Anyone tryied something like this? and how did it come out?


----------



## GMK (3/11/04)

add 1kg dark brown sugar - and plenty (6-8ltrs) of preservative free apple juice - some grape juice 2 ltrs or a 1/4 teasoon of grape tanin goes well also.
Add 2 teaspoons of yeast nutrient and the juice of at least one lemon.
Can add some spices too - 2 teaspoons of crushed Cinamon, 1 of nut meg and 1/2 teaspoon of crushed cloves.
Can also add decored freshh apple 1/4 pieces into the wort - once finished - can eat the apple pieces with ice cream.

Use either a 3276 dry cider or 3187 sweet meed yeast - Grain &Grape has some six month old 150ml packs out for 7.50 ea - never had an old one taht has not worked yet.

Champagne yeast is too dry and ferments the cider down too thin.
Dont know about OZ Tops yeast.

Hope this helps


----------



## kman (3/11/04)

seems a little fancy to me ken, im a meat and potatoes guy, i want something simple.

I think ill just do an experiment brew and see how things go.

for once ill document somethings so i know how to recreate it if im on a winner.


----------



## pint of lager (3/11/04)

Kman, you could use the oztops yeast and cheap apple juice. Buy the PET packs from the unrefridgerated section of the supermarket, buy enough for your brew, chuck in a kg of sugar, some yeast nutrient and away you go.

Or, don't bother with the oztops yeast, stick to your original plan and us ethe yeast as supplied with the cider kit.

Either way, am sure you will be happy.


----------



## Snow (3/11/04)

What is oz-tops yeast? Is it a particular strain for ciders and fruit spirits or something?
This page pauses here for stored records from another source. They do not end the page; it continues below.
(** C4: custom rules decide together.  Of all the rules that match in the two scopes those
    of the highest priority count, and of them the strongest action: the request is
    blocked when one of them refuses or bans, else passed when one passes - with the
    modules of all of them, or everything when one says so - else only noted.  The order
    in which the engine returns rules of the same priority plays no part. *)
Theorem CheckRule_decides now h g x st : site_ok h → (∀ g', g = Some g' → site_ok g') →
  let l := top (candidates h g x) in
  let res := (CheckRule now h g x st).2 in
  (candidates h g x = [] → res = no_hit) ∧
  (candidates h g x ≠ [] →
     IsBlock res = bool_decide (strongest l = RuleActionBan ∨ strongest l = RuleActionDeny) ∧
     IsRuleAllow res = bool_decide (strongest l = RuleActionAllow) ∧
     IsLogOnly res = bool_decide (strongest l = RuleActionLog) ∧
     JumpGuardResult res = bool_decide (strongest l = RuleActionAllow ∧ RuleSkipAll ∈ passes l) ∧
     (strongest l = RuleActionAllow → list_to_set (RSkipModules res) = (if bool_decide (RuleSkipAll ∈ passes l) then {[ RuleSkipAll ]} else passes l : gset gostr))).
Proof.
  intros Hh Hg. pose proof (both_scopes_spec h g x st Hh Hg) as Hs. unfold CheckRule. destruct (both_scopes h g x st) as [st1 final].
  destruct Hs as (_ & _ & Hn & Hs). split; [intros Hc; by rewrite (Hn Hc)|]. intros Hc. destruct (Hs Hc) as [-> [Ha Hm Hk]]. cbn [negb]. clear Hn Hs Hc.
  set (l := top (candidates h g x)) in *. unfold says in Hk. unfold SkipAll. rewrite Ha in *.
  assert (Hall : strongest l = RuleActionAllow → RuleSkipAll ∈ SkipModules (RAction final) ↔ RuleSkipAll ∈ passes l).
  { intros E. rewrite E in Hk. rewrite <- (elem_of_list_to_set (C:=gset gostr)), Hk. done. }
  assert (Hcase : strongest l = RuleActionDeny ∨ strongest l = RuleActionAllow ∨ strongest l = RuleActionLog ∨ strongest l = RuleActionBan)
    by (apply (strongest_cases (λ a, a = _ ∨ a = _ ∨ a = _ ∨ a = _)); auto).
  destruct Hcase as [E|[E|[E|E]]]; rewrite E in *; [done| |done|done]. specialize (Hall eq_refl). change (bool_decide (RuleActionAllow = RuleActionAllow)) with true in Hk |- *.
  change (bool_decide (RuleActionAllow = RuleActionDeny)) with false. change (bool_decide (RuleActionAllow = RuleActionBan)) with false. cbn [orb snd].
  destruct (bool_decide_reflect (RuleSkipAll ∈ SkipModules (RAction final))) as [Es|Es].
  - split_and!; [done..|by symmetry; apply bool_decide_eq_true; split; [|apply Hall]|]. intros _. rewrite bool_decide_true by by apply Hall. set_solver.
  - split_and!; [done..|by symmetry; apply bool_decide_eq_false; intros [_ ?%Hall]|]. intros _. by rewrite bool_decide_false by by rewrite <- Hall.
Qed.

(** ** The ban *)

Abbreviation shows c t k := (is_Some (WafCache.view c t k)).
Is it better than champagne yeast?

Cheers - Snow.


----------



## kman (3/11/04)

i have no idea snow, but i have gotten it to frement out to over 10% on a couple of occations. my LHBS sells the yeasts seperately (there are two different kinds labeled "number 1" and "number 2") maybe if you ask next time your in a HBS they might have some or be able to tell you what it is.

I also bought a Black Rock Apple Cider kit today. So i think tonight i will put it on.

Think ill go with:

Cider Kit
1kg Sugar
500g Dextrose
6L Apple Juice
25g Yeast Nutrients
Still not sure on the yeast.

To make a 19L brew

Any idea on what alc % this might frement out to?

cheers


----------



## pint of lager (3/11/04)

Kamn, seeing as you have the cider kit, you can probably omit the nutrient as the kit probably alreday has nutrient. Maybe, rather than using sugar, use all dextrose to avoid that "cidery" flavour that is talked about. Oh wait, it IS cider.
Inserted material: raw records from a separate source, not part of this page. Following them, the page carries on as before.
Lemma cut_app s t c : c ∉ s → cut (s ++ t) c = (s ++ (cut t c).1, (cut t c).2).
Proof.
  intros Hs. unfold cut. destruct (index_byte t c) as [i|] eqn:E.
  - apply index_byte_split in E as (a & r & -> & <- & Ha). by rewrite app_assoc, !cut_at_app by set_solver.
  - apply index_byte_none in E. unfold cut_at. by rewrite !(proj2 (index_byte_none _ _)) by set_solver.
Qed.

Lemma split_query_path p t : "?"%char ∉ p → (split_query (p ++ t)).1.1 = p ++ (cut t "?").1.
Proof.
  intros Hp. unfold split_query. destruct (has_suffix (p ++ t) $"?" && (count_byte (p ++ t) "?" =? 1)%nat) eqn:E; [|by rewrite cut_app].
  apply andb_true_iff in E as [Es Ec%Nat.eqb_eq]. cbn [fst]. unfold has_suffix in Es. apply has_prefix_split in Es as (r & Er).
  apply (f_equal reverse) in Er. rewrite reverse_involutive, reverse_app in Er. change (reverse (reverse $"?")) with $"?" in Er.
  rewrite Er, count_byte_app in Ec. change (count_byte $"?" "?") with 1%nat in Ec. assert (Hr : "?"%char ∉ reverse r) by (apply count_byte_zero; lia).
  change (p ++ (cut t "?").1) with ((p ++ (cut t "?").1, (cut t "?").2).1). rewrite <- cut_app, Er by done. unfold cut.
  change $"?" with ["?"%char]. rewrite cut_at_app by done. cbn. rewrite length_app. cbn. by rewrite Nat.add_sub, take_app_length.
Qed.

(** A path, cut at a sign that ends it. *)
Lemma cut_tail t c : tail_ok t → one_of c $"?#" = true → tail_ok (cut t c).1 ∧ c ∉ (cut t c).1 ∧ ∀ d, d ∉ t → d ∉ (cut t c).1.
Proof.
  intros Ht Hc. unfold cut. destruct (index_byte t c) as [i|] eqn:E.
  - apply index_byte_split in E as (a & r & -> & <- & Ha). rewrite cut_at_app by done. cbn. split; [by destruct a|]. split; [done|]. set_solver.
  - unfold cut_at. rewrite E. apply index_byte_none in E. done.
Qed.
Lemma tail_path t : tail_ok t → "#"%char ∉ t → "?"%char ∉ t → t = [] ∨ ∃ r, t = "/"%char :: r.
Proof.
  destruct t as [|c t]; [by left|]. cbn [tail_ok]. intros Hc H1 H2. right. exists t. f_equal. unfold one_of in Hc. cbn in Hc. rewrite !orb_false_r in Hc.
  apply orb_true_iff in Hc as [?%Ascii.eqb_eq|Hc]; [done|]. apply orb_true_iff in Hc as [?%Ascii.eqb_eq|?%Ascii.eqb_eq]; subst c; set_solver.
Qed.

Lemma Parse_web https h port tail u : dns_name h → port_ok port → tail_ok tail → Parse (web_address https h port tail) = Some u → UHost u = h ++ port.
Proof.
  intros Hh Hp Ht. pose proof (dns_plain h port Hh Hp) as Hpl. unfold web_address. rewrite (app_assoc h port tail). set (hp := h ++ port) in *.
  assert (Hpre : ∀ c, one_of c $"#?" = true → c ∉ scheme_of https ++ $"://" ++ hp).
  { intros c Hc. rewrite !not_elem_of_app. split_and!.
    - destruct https, c as [[] [] [] [] [] [] [] []]; by vm_compute in Hc |- *; set_solver.
    - destruct c as [[] [] [] [] [] [] [] []]; by vm_compute in Hc |- *; set_solver.
    - apply (host_byte_absent hp); [done|]. destruct c as [[] [] [] [] [] [] [] []]; by vm_compute in Hc |- *. }
  assert (Hpre2 : "?"%char ∉ $"//" ++ hp) by (intros Hin; apply (Hpre "?"%char); [done|]; change ($"://") with ($":" ++ $"//"); set_solver).
  assert (scheme_of https ++ $"://" ++ hp ++ tail = (scheme_of https ++ $"://" ++ hp) ++ tail) as -> by by rewrite <- !app_assoc.
  unfold Parse. rewrite cut_app by (by apply Hpre). destruct (cut_tail tail "#" Ht eq_refl) as (Ht1 & Hn1 & _). set (tail1 := (cut tail "#").1) in *. set (frag := (cut tail "#").2).
  destruct (parse _) as [v|] eqn:Ev; [|done]. rewrite some_bind. intros Hu. assert (UHost u = UHost v) as ->.
  { destruct (bool_decide (frag = [])); [by injection Hu as ->|]. destruct (unescape frag encodeFragment); [|done]. rewrite some_bind in Hu. by injection Hu as <-. }
  clear Hu u. unfold parse in Ev. destruct (existsb is_control _); [done|]. rewrite bool_decide_false in Ev by (by destruct https).
  assert (getScheme ((scheme_of https ++ $"://" ++ hp) ++ tail1) = Some (scheme_of https, ($"//" ++ hp) ++ tail1)) as Eg by (by destruct https).
  rewrite Eg, some_bind in Ev. cbv beta iota zeta in Ev. clear Eg. pose proof (split_query_path ($"//" ++ hp) tail1 Hpre2) as Hs.
  destruct (split_query _) as [[rest force] query]. cbn [fst] in Hs. subst rest.
  destruct (cut_tail tail1 "?" Ht1 eq_refl) as (Ht2 & Hn2 & Hsub). specialize (Hsub "#"%char Hn1). set (tail2 := (cut tail1 "?").1) in *.
  assert (has_prefix (($"//" ++ hp) ++ tail2) $"/" = true) as Ep1 by done. rewrite Ep1 in Ev. 
  assert (has_prefix (($"//" ++ hp) ++ tail2) $"//" = true) as Ep2 by (apply has_prefix_split; exists (hp ++ tail2); by rewrite app_assoc). rewrite Ep2 in Ev. 
  assert (negb (bool_decide (map lower_byte (scheme_of https) = [])) = true) as Ep3 by (by destruct https). rewrite Ep3 in Ev. cbn [negb andb orb] in Ev.
  change (drop 2 (($"//" ++ hp) ++ tail2)) with (hp ++ tail2) in Ev.
  assert (Hsl : "/"%char ∉ hp) by (by apply host_byte_absent).
  assert (take (default (length (hp ++ tail2)) (index_byte (hp ++ tail2) "/")) (hp ++ tail2) = hp) as Et.
  { destruct (tail_path tail2 Ht2 Hsub Hn2) as [->|[r ->]].
    - rewrite app_nil_r, (proj2 (index_byte_none _ _)) by done. cbn. by rewrite take_ge.
    - rewrite index_byte_first by done. cbn. by rewrite take_app_length. }
  rewrite Et in Ev. unfold parseAuthority in Ev. rewrite (last_index_none hp "@") in Ev by (by apply host_byte_absent). rewrite parseHost_plain in Ev by done.
  rewrite some_bind in Ev. cbn [mret option_ret] in Ev. rewrite some_bind in Ev. cbv beta iota in Ev. destruct (setPath _) as [[path raw]|]; [|done].
  rewrite some_bind in Ev. by injection Ev as <-.
Qed.

Lemma before_any_app a t chars : forallb (λ c, negb (one_of c chars)) a = true → match t with [] => True | c :: _ => one_of c chars = true end →
  before_any (a ++ t) chars = a.
Proof.
  intros Ha Ht. unfold before_any. induction a as [|c a IH]; cbn [app RuleText.span].
  - destruct t as [|c t]; [done|]. cbn [RuleText.span]. by rewrite Ht.
  - cbn [forallb] in Ha. apply andb_true_iff in Ha as [-> Ha]. specialize (IH Ha). destruct (RuleText.span _ (a ++ t)). cbn in *. by rewrite IH.
Qed.

Lemma dns_no_colon c : dns_byte c = true → negb (one_of c $":") = true.
Proof. destruct c as [[] [] [] [] [] [] [] []]; by vm_compute. Qed.

Lemma manual_web https h port tail : dns_name h → port_ok port → tail_ok tail → manual_host (web_address https h port tail) = h.
Proof.
  intros Hh Hp Ht. pose proof (dns_plain h port Hh Hp) as Hpl. destruct Hh as [Hne Hb]. unfold manual_host.
  assert (index (web_address https h port tail) $"://" = Some (length (scheme_of https))) as -> by (unfold web_address; destruct h; [done|]; by destruct https).
  assert (drop (length (scheme_of https) + 3) (web_address https h port tail) = (h ++ port) ++ tail) as ->.
  { unfold web_address. rewrite app_assoc, (app_assoc h). apply drop_app_length'. rewrite length_app. done. }
  rewrite (before_any_app (h ++ port) tail); [|apply forallb_forall; intros c Hc; apply list_elem_of_In in Hc; apply negb_true_iff|done].
  - rewrite before_any_app; [done| |by destruct Hp as [->|(ds & -> & _)]]. apply forallb_forall. intros c Hc. rewrite forallb_forall in Hb.
    by apply dns_no_colon, Hb.
  - destruct (one_of c $"/?#") eqn:E; [|done]. exfalso. apply (host_byte_absent (h ++ port) c Hpl); [|done]. destruct c as [[] [] [] [] [] [] [] []]; by vm_compute in E |- *.
Qed.

Section facts.
Context `{UnicodeCase, UnicodeUpper}.

Lemma lower_dns h : dns_name h → to_lower h = h.
Proof.
  intros [_ Hb]. apply to_lower_fixed. intros c Hc. rewrite forallb_forall in Hb. apply list_elem_of_In in Hc. by destruct (dns_byte_facts c (Hb c Hc)) as (_ & ? & ? & _).
Qed.

Lemma extract_web s https h port tail : trim_space s = web_address https h port tail → dns_name h → port_ok port → tail_ok tail →
  extractHostFromOrigin s = h.
Proof.
  intros Hs Hh Hp Ht. unfold extractHostFromOrigin. rewrite Hs. rewrite (bool_decide_false (web_address _ _ _ _ = [])) by (by destruct https).
  rewrite manual_web by done. transitivity (to_lower h); [f_equal|by apply lower_dns]. destruct (Parse _) as [u|] eqn:E; [|done].
  apply Parse_web in E as ->; [|done..]. rewrite hostname_plain by done. by destruct (bool_decide _).
Qed.

(** ** Who is allowed *)

(** An entry of the list names a host: itself, or its domain and all below. *)
Definition covers (a h : gostr) : Prop := (∃ d, a = $"*." ++ d ∧ (h = d ∨ ∃ p, h = p ++ $"." ++ d)) ∨ (has_prefix a $"*." = false ∧ h = a).

Lemma allows_covers a h : h ≠ [] → allows a h = true ↔ covers a h.
Proof.
  intros Hne. unfold allows, covers. destruct (bool_decide_reflect (a = [])) as [->|Ha].
  { split; [done|]. intros [(d & Hd & _)|[_ ->]]; done. }
  destruct (has_prefix a $"*.") eqn:Ep.
  - apply has_prefix_split in Ep as [d ->]. unfold trim_prefix. rewrite (proj2 (has_prefix_split ($"*." ++ d) $"*.")) by eauto.
    rewrite (proj2 (has_prefix_split ($"*." ++ d) $"*")) by (by exists ($"." ++ d)). change (drop (length $"*.") ($"*." ++ d)) with d. change (drop (length $"*") ($"*." ++ d)) with ($"." ++ d).
    rewrite orb_true_iff, bool_decide_eq_true. assert (Hs : has_suffix h ($"." ++ d) = true ↔ ∃ p, h = p ++ $"." ++ d).
    { unfold has_suffix. rewrite has_prefix_split. split; intros (p & E).
      - exists (reverse p). rewrite <- (reverse_involutive h), E, reverse_app, !reverse_involutive. done.
      - exists (reverse p). by rewrite E, reverse_app. }
    rewrite Hs. split.
    + intros Hor. left. eauto.
    + intros [(d' & Ed & Hor)|[? _]]; [|done]. apply app_inv_head in Ed as <-. done.
  - rewrite bool_decide_eq_true. split; [by right|]. intros [(d & -> & _)|[_ ?]]; [|done]. by rewrite (proj2 (has_prefix_split _ _)) in Ep by eauto.
Qed.

(** The address a request claims to come from: Origin, or else Referer. *)
Definition claimed (r : request) : gostr :=
  let origin := trim_space (header_get r $"Origin") in
  if negb (bool_decide (origin = [])) && negb (equal_fold origin $"null") then origin else trim_space (header_get r $"Referer").

(** C24: cross-site requests.  When the protection covers a request that names the page it
    comes from - in Origin, or in Referer when Origin is missing or null - the request is
    refused exactly when the host of that page is neither the host of the request, nor a
    domain of the site, nor an allowed one (with their sub-domains when written with a
    star); the path of the page, however malformed, makes no difference.  A page of the
    site itself is never refused. *)
Theorem csrf_exact cfg bindMoreHost r https h port tail :
  Csrf.IsEnable cfg ≠ 0 → isCsrfProtectedMethod (r_method r) (ProtectMethods cfg) = true → isCsrfExcludedPath (r_path r) (Csrf.ExcludePaths cfg) = false →
  claimed r = web_address https h port tail → dns_name h → port_ok port → tail_ok tail →
  (CheckCsrf cfg bindMoreHost r = csrfBlock ↔ ∀ a, a ∈ buildCsrfAllowedHosts (r_host r) bindMoreHost (Csrf.AllowedOrigins cfg) → ¬ covers a h) ∧
  (∀ port', r_host r = h ++ port' → port_ok port' → CheckCsrf cfg bindMoreHost r = csrf_passed).
Proof.
  intros He Hm Hx Hc Hh Hp Ht.
  assert (Hex : extractHostFromOrigin (claimed r) = h).
  { eapply extract_web; [|done..]. rewrite <- Hc. unfold claimed. destruct (_ && _); by rewrite trim_space_idem. }
  assert (Hrun : CheckCsrf cfg bindMoreHost r = if isCsrfOriginAllowed h (buildCsrfAllowedHosts (r_host r) bindMoreHost (Csrf.AllowedOrigins cfg)) then csrf_passed else csrfBlock).
  { unfold CheckCsrf. rewrite (proj2 (Z.eqb_neq _ _) He), Hm, Hx. cbn [negb]. rewrite <- Hex. unfold claimed in Hc |- *.
    destruct (_ && _); [done|]. rewrite Hc, bool_decide_false by (by destruct https). done. }
  rewrite Hrun. unfold isCsrfOriginAllowed. destruct Hh as [Hne Hb]. rewrite bool_decide_false by done. cbn [negb andb]. split.
  - destruct (existsb _ _) eqn:E; split; try done.
    + intros Ha. apply existsb_elem_of in E as (a & Hin & Hal). apply allows_covers in Hal; [|done]. by destruct (Ha a Hin).
    + intros _ a Hin Hcov. apply allows_covers in Hcov; [|done]. enough (existsb (λ a, allows a h) (buildCsrfAllowedHosts (r_host r) bindMoreHost (Csrf.AllowedOrigins cfg)) = true) by congruence.
      apply existsb_elem_of. eauto.
  - intros port' Er Hp'. enough (existsb (λ a, allows a h) (buildCsrfAllowedHosts (r_host r) bindMoreHost (Csrf.AllowedOrigins cfg)) = true) as -> by done.
    apply existsb_elem_of. exists h. split; [|apply allows_covers; [done|]].
    + unfold buildCsrfAllowedHosts. apply elem_of_app. left. assert (self_host (r_host r) = h) as ->; [|unfold some_host; rewrite bool_decide_false by done; by apply list_elem_of_singleton].
      unfold self_host. rewrite Er, before_any_app; [|apply forallb_forall; intros c Hin; rewrite forallb_forall in Hb; by apply dns_no_colon, Hb|by destruct Hp' as [->|(ds & -> & _)]].
      rewrite trim_space_visible; [by apply lower_dns|]. apply forallb_forall. intros c Hin. rewrite forallb_forall in Hb. by destruct (dns_byte_facts c (Hb c Hin)).
    + right. split; [|done]. destruct h as [|c h]; [done|]. cbn [forallb] in Hb. apply andb_true_iff in Hb as [Hb _]. destruct c as [[] [] [] [] [] [] [] []]; by vm_compute.
Qed.
End facts.
End Csrf.

(** ** Anti-leech *)

Module AntiLeech.

Record AntiLeechConfig := mkLeech { IsEnableAntiLeech : Z; FileTypes : gostr; ValidReferers : gostr; Action : gostr; RedirectURL : gostr }.

Section leech.
Context `{UnicodeCase, Regexp}.

Definition isProtectedFileType (path fileTypes : gostr) : bool :=
  if bool_decide (fileTypes = []) then false
  else default false (regexp_match ($".*\.(" ++ fileTypes ++ $")$") (to_lower path)).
Oztops are a package of yeasts and special tops that make it easy to convert juices into alcoholic juices.

There are two different yeasts that have different temp ranges.

There are two different lid sizes to fit coke bottle thread and the standard fruit juice thread, on plastic juice bottles sold in the unrefridgerated section of the supermarket. The lid has a hole in the top, about the size of a five cent piece.

There are special rubber seals with a small slit in it that fits under the lid. This allows exceess carbon dioxide to bleed out.

Open juice, tip out a cup of juice, add 1/2 cup of sugar, shake, add some yeast, put on lid, leave somewhere warm, wait a few days, put in fridge, drink. Too easy.


----------



## action man (3/11/04)

i have some friends making cider and they are making it with commercial juices. 


they have a 50/50 mix of two types of juice, the cloudy (real apple juice) for body and some of that clear brown stuff for fermentables. thay have added about a kilo of sugar for more alcohol and are using champagne yeast, as it has a higher alcohol tolerance. 


i have made cider but i used fresh apples and a press. took ages to extract all the juice, but the final product was bloody good and quite strong (10%)


----------



## Bobby (3/11/04)

i made a cider with 1 can of blackrock cider 4 litres (possibly 2 but pretty sure it was 4) a kilo of dextrose 250g of brown sugar and some cinnamon. filled to 20 liters and used two packs of blackrock cider yeast.
it went nuts and erupted big time. took two weeks to ferment out. cc'd it for a month then bottle and left for three.
turned out quite dry and thin and lacked body. at around 7.5% alc its not bad. 
it wasnt a patch on mercury dry which is probably my fave cider i have tried. 
has anyone tried sydney cider?


----------



## Jovial_Monk (3/11/04)

I would use a William Tell kit if making cider from a kit

apple juice instead of water

champagne yeast will attenuate way too far down, just use a white wine yeast. From my experience with cider (one batch) made from juice nutrients will not be needed. . .

Jovial Monk


----------



## kman (3/11/04)

thanks for the opinions everyone, ill give my batch a shot and let everyone know how it came out.


----------



## Snow (4/11/04)

I gather that champagne yeast is good if you use the right ingredients. There is a good article on experiments with different yeasts in cider here, which shows that a cider brewed with Lalvin 1118 scored quite well with the judges.

Cheers - Snow


----------



## jgriffin (4/11/04)

Snow, i tried Champagne yeast (in a ginger beer) and found that it stripped all the flavour out, as well as all the floaties. Ginger beer just shouldn't be clear.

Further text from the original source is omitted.